_Work item_
Show each line of the data below in which "revert" occurs.

Dataset entries
┄┄┄┄┄┄

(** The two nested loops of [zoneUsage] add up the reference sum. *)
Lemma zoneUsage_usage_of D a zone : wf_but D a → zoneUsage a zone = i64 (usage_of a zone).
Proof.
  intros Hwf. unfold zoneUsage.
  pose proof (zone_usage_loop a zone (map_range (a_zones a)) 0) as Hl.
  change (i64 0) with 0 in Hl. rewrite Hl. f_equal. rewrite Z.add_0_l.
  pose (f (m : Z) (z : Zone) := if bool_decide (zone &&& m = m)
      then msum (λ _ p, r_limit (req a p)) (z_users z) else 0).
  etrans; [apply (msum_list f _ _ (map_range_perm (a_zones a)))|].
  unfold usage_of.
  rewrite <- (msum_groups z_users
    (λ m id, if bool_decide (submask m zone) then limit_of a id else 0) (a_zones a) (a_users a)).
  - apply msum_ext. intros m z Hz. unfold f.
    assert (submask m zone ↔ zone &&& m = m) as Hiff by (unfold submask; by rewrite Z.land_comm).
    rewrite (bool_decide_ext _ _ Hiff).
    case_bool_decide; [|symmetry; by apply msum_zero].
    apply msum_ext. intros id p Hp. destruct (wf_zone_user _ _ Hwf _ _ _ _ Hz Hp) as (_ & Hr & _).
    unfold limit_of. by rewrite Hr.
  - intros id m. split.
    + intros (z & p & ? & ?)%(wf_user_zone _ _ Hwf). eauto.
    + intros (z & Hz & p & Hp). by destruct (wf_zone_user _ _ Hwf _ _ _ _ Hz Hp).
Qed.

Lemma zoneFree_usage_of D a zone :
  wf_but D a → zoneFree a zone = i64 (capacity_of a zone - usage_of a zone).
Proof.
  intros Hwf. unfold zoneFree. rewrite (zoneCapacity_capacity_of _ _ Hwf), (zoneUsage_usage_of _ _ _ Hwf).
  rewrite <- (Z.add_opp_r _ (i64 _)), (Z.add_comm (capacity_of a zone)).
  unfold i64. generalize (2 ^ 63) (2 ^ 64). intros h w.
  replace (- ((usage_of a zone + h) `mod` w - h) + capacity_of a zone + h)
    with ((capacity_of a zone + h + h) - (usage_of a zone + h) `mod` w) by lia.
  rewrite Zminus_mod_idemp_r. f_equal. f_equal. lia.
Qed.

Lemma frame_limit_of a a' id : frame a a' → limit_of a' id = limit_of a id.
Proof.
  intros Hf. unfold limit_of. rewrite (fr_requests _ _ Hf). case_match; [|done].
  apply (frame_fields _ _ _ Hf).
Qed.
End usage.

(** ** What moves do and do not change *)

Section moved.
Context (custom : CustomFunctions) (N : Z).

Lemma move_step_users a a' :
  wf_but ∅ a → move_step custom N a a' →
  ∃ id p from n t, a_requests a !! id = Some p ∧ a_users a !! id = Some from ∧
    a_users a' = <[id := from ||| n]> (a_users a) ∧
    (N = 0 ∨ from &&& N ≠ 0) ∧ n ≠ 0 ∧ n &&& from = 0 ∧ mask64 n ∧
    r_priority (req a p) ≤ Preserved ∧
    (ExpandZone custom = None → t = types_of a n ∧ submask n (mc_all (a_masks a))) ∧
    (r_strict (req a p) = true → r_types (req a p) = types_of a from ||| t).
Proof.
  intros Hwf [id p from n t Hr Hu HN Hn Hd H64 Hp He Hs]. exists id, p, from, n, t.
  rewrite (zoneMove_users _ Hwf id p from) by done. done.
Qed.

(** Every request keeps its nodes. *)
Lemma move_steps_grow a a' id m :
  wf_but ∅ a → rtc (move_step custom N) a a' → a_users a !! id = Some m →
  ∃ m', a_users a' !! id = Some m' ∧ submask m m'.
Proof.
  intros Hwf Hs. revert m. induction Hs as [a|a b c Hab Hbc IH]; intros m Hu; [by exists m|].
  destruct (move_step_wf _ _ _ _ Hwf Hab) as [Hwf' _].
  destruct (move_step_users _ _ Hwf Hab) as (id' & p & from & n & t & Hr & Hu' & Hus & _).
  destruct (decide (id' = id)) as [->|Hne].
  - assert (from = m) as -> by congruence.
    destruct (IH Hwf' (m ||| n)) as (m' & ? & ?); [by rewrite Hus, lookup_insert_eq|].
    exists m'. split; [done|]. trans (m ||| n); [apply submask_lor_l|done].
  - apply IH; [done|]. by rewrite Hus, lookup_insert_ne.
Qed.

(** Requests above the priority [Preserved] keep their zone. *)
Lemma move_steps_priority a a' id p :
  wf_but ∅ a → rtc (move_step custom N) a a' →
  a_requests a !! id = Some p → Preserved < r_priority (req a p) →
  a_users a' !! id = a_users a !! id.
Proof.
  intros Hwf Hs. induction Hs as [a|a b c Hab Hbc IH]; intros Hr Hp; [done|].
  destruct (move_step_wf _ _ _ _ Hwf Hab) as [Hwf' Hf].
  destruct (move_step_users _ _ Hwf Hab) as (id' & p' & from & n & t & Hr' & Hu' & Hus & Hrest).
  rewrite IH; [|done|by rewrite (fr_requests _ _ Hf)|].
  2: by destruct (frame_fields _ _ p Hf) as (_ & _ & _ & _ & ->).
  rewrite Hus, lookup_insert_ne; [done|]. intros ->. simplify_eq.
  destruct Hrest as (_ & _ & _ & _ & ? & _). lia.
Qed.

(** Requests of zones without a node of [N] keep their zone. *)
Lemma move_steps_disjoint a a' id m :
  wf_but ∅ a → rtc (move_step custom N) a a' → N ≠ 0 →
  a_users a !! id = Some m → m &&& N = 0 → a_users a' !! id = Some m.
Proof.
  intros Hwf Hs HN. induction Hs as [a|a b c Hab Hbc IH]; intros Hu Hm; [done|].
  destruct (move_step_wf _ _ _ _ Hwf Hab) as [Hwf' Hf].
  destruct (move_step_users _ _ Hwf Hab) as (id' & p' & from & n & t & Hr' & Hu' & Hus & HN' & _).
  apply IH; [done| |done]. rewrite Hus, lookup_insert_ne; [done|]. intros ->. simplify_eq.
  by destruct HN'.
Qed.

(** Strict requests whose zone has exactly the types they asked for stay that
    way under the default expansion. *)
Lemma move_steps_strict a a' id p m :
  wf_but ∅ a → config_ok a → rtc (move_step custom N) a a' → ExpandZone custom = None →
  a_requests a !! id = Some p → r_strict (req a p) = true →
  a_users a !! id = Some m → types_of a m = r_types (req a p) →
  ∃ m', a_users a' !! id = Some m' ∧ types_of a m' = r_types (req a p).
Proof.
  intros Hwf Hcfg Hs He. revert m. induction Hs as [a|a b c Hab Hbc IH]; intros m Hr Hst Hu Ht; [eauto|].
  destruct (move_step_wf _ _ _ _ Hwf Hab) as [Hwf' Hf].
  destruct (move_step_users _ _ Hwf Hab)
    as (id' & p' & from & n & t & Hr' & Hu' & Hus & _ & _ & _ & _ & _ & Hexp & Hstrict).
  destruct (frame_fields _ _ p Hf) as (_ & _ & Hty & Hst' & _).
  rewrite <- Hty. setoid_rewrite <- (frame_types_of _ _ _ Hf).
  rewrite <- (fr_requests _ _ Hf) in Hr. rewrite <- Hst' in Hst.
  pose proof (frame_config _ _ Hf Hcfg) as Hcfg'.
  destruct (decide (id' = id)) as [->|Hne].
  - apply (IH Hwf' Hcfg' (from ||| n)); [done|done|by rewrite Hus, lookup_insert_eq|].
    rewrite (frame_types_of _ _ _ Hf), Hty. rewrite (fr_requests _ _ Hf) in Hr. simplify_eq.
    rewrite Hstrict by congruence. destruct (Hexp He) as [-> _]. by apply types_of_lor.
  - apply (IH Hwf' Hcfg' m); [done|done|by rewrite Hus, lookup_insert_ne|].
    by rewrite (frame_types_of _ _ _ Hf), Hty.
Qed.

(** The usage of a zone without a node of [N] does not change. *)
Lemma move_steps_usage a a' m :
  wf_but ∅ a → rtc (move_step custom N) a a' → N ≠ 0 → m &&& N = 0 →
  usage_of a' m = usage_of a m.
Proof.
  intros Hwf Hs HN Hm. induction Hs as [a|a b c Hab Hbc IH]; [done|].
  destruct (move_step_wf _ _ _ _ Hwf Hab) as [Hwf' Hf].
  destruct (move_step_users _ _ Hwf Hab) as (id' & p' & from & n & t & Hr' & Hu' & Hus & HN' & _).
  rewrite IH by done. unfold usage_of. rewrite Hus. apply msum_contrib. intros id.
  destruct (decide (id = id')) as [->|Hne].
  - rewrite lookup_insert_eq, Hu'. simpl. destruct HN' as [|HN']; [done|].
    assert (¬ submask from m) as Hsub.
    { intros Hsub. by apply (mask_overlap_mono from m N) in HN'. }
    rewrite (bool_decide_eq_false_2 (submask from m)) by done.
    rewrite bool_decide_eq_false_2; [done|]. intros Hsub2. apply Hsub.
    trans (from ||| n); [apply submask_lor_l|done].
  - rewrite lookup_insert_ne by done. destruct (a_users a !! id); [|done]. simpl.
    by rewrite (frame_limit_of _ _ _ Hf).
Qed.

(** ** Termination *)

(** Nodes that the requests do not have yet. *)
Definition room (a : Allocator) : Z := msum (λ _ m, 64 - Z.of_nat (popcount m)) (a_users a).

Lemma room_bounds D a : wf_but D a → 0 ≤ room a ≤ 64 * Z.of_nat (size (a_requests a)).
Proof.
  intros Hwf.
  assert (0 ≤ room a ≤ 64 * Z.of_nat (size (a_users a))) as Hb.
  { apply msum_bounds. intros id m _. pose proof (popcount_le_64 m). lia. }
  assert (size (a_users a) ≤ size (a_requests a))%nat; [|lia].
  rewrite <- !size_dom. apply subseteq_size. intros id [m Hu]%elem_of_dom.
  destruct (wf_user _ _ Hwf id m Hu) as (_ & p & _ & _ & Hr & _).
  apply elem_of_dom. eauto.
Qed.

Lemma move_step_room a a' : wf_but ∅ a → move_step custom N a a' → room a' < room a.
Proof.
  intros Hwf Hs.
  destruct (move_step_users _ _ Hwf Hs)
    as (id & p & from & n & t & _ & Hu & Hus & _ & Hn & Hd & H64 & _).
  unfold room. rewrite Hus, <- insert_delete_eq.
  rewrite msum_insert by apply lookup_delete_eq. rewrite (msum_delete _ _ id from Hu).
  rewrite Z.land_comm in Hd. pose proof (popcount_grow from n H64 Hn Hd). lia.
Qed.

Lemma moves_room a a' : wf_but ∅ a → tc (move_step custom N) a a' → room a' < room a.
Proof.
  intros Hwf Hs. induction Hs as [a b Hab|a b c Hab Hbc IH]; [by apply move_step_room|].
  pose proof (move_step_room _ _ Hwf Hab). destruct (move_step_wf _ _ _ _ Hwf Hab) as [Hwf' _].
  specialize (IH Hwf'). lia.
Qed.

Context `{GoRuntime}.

┄┄┄┄┄┄

_Solution for this task_
  intros Hwf Hs. revert m. induction Hs as [a|a b c Hab Hbc IH]; intros m Hu; [by exists m|].
  intros Hwf Hcfg Hs He. revert m. induction Hs as [a|a b c Hab Hbc IH]; intros m Hr Hst Hu Ht; [eauto|].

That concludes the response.